In the data that follows, find the line with "simpl. intros [= <- <-]. exists"; transcribe it, every later line up to the one with "columns store them, the", and that line as well, exactly and with no others.

Start of Block

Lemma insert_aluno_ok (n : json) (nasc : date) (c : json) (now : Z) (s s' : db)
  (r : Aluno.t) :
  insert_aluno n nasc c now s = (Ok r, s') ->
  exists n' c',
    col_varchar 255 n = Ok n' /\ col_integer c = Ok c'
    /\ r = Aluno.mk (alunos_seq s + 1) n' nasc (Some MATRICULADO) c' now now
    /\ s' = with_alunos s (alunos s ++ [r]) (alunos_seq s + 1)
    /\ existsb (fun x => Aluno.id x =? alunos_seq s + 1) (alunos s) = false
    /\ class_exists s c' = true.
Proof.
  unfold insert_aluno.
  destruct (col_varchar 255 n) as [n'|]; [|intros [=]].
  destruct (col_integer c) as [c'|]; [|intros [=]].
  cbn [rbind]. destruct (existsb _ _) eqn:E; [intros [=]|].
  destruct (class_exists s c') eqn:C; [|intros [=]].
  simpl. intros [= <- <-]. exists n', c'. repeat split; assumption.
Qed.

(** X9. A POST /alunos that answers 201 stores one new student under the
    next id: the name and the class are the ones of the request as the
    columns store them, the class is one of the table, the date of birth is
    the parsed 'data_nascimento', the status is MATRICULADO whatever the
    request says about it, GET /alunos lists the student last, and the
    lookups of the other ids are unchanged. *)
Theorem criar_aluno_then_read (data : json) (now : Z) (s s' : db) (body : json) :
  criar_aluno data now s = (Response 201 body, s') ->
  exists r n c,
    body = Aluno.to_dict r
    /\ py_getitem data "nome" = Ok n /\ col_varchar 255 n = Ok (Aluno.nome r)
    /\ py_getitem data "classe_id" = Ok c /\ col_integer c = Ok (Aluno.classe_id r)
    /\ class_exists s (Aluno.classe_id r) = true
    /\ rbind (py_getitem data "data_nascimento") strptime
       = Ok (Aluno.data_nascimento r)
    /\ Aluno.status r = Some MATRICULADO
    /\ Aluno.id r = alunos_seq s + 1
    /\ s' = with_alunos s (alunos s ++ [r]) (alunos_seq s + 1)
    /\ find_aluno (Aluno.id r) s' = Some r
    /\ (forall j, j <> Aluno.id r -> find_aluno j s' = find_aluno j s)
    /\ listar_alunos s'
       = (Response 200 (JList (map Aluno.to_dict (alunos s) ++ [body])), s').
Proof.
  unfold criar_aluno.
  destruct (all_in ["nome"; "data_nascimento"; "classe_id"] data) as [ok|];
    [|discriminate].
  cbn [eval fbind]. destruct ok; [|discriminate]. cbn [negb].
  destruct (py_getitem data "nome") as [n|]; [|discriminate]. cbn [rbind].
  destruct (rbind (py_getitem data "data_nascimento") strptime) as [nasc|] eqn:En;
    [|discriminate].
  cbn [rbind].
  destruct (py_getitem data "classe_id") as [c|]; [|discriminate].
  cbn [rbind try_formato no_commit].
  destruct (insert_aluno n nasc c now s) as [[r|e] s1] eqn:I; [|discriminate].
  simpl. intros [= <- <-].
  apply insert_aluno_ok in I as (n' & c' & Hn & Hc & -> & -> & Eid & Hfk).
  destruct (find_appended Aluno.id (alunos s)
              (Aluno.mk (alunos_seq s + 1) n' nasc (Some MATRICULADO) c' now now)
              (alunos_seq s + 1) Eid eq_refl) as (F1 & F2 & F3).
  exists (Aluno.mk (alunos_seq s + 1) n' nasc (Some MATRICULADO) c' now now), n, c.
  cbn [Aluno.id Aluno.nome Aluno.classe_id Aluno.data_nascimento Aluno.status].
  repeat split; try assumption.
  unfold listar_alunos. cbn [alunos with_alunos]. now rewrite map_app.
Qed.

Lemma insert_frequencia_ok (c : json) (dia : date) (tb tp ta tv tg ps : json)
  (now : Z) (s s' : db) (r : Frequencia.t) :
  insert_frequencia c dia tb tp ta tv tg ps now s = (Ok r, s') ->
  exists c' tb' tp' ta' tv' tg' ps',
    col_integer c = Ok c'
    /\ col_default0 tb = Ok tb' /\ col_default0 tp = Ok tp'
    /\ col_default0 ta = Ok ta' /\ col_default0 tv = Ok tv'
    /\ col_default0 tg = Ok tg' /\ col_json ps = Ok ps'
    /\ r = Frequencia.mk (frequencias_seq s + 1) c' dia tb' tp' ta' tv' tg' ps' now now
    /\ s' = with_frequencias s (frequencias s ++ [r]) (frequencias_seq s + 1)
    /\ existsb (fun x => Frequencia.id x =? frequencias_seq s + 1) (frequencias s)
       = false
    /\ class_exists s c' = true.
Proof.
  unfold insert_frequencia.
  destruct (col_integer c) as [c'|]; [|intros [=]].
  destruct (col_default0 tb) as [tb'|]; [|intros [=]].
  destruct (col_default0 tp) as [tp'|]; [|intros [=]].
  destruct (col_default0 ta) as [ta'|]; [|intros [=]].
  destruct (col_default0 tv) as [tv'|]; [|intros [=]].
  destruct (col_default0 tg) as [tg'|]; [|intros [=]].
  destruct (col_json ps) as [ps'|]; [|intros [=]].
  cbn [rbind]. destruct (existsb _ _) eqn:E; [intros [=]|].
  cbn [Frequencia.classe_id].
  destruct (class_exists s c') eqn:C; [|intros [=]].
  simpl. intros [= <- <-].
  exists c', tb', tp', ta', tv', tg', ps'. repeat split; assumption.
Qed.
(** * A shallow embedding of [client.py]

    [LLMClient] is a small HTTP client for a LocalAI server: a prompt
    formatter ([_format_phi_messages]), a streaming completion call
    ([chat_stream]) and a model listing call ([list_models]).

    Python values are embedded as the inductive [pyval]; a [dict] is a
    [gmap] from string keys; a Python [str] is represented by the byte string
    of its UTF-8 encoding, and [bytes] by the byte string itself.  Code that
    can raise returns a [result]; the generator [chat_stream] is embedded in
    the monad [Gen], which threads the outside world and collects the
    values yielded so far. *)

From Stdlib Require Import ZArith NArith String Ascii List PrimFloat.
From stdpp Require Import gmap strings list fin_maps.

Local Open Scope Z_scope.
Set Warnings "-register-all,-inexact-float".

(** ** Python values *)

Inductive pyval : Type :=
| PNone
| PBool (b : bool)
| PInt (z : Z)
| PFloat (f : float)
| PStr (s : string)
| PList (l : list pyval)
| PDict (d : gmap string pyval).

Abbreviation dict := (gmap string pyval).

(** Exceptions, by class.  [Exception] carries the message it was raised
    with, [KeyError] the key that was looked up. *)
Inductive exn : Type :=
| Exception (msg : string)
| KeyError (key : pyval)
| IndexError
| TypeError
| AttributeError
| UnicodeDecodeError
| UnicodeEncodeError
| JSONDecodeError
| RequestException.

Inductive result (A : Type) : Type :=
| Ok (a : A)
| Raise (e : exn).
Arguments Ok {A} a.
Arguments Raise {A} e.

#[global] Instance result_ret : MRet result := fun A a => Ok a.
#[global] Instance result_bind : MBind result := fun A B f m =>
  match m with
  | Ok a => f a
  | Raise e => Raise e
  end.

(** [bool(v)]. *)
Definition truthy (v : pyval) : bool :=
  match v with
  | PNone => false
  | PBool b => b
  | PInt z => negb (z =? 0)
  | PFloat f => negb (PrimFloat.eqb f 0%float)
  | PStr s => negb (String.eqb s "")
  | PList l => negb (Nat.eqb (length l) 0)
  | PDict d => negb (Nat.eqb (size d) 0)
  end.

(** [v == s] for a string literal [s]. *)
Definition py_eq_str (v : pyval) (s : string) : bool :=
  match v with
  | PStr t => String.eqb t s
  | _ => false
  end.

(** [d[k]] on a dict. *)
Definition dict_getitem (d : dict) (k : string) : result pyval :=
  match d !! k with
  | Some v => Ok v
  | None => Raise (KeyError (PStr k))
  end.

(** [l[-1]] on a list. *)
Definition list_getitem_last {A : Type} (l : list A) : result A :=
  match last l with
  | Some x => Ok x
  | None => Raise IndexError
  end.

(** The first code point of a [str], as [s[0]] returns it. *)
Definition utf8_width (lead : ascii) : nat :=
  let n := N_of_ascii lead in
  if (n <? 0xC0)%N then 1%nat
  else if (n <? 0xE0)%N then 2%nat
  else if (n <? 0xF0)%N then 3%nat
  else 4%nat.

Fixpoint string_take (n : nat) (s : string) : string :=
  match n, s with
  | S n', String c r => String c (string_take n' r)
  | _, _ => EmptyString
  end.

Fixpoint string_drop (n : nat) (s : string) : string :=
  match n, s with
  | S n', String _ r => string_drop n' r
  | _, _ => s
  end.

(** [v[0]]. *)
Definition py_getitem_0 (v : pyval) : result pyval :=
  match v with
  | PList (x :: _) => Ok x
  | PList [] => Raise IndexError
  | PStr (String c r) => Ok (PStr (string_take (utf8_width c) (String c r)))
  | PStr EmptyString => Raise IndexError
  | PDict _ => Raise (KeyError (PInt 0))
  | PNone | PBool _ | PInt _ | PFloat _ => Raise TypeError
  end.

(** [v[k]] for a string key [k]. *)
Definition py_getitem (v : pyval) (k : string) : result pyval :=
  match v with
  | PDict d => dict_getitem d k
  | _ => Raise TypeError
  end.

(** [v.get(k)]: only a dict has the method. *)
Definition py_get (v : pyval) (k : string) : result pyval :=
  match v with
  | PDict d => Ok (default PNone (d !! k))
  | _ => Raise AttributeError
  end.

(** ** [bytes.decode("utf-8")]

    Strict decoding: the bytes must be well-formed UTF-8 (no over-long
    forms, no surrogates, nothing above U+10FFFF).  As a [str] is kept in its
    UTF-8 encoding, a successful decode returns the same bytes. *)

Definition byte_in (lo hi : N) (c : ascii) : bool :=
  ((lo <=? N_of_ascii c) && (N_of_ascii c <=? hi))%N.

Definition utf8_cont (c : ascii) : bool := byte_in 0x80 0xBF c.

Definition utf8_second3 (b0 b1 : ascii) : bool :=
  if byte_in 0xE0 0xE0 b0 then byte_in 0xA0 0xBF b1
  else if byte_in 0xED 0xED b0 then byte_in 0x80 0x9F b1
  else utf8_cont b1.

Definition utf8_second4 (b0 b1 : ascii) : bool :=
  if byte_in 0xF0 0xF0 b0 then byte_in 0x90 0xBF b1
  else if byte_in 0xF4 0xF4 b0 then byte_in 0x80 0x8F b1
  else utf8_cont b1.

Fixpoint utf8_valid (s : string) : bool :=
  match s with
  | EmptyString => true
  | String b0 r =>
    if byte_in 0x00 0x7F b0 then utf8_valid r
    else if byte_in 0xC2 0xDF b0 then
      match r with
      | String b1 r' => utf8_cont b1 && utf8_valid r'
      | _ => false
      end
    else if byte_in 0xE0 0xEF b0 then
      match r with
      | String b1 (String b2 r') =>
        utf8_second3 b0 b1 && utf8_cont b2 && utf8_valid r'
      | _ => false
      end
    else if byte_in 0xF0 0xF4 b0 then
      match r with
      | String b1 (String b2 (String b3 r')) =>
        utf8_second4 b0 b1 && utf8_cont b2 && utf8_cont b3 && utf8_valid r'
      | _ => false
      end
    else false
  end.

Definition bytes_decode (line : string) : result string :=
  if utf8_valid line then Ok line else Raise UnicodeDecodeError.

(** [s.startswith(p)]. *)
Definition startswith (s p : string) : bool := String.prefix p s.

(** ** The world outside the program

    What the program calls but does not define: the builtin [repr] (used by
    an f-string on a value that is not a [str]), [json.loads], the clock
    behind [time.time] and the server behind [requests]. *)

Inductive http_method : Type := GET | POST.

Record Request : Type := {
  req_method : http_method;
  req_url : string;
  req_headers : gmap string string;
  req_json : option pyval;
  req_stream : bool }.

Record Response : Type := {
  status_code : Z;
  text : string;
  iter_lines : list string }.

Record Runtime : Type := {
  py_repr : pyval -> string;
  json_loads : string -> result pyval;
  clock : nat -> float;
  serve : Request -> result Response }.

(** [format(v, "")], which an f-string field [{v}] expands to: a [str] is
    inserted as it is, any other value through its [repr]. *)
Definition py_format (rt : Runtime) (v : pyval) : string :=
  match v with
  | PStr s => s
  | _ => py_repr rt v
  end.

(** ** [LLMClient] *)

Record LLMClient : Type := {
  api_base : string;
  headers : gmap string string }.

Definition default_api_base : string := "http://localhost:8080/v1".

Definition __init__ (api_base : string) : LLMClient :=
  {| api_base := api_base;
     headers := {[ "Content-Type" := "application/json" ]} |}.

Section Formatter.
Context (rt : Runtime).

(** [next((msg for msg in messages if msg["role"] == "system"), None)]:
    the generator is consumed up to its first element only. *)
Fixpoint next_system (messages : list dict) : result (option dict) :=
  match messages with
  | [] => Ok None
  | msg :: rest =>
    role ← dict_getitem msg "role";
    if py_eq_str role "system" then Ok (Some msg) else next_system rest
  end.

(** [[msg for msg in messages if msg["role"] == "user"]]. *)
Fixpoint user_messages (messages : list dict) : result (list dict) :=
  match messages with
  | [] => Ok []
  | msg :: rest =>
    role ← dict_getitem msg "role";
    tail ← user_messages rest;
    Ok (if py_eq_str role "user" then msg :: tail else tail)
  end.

End of Block

§ EXERCISE ANSWER:
  simpl. intros [= <- <-]. exists n', c'. repeat split; assumption.
Qed.

(** X9. A POST /alunos that answers 201 stores one new student under the
    next id: the name and the class are the ones of the request as the
    columns store them, the class is one of the table, the date of birth is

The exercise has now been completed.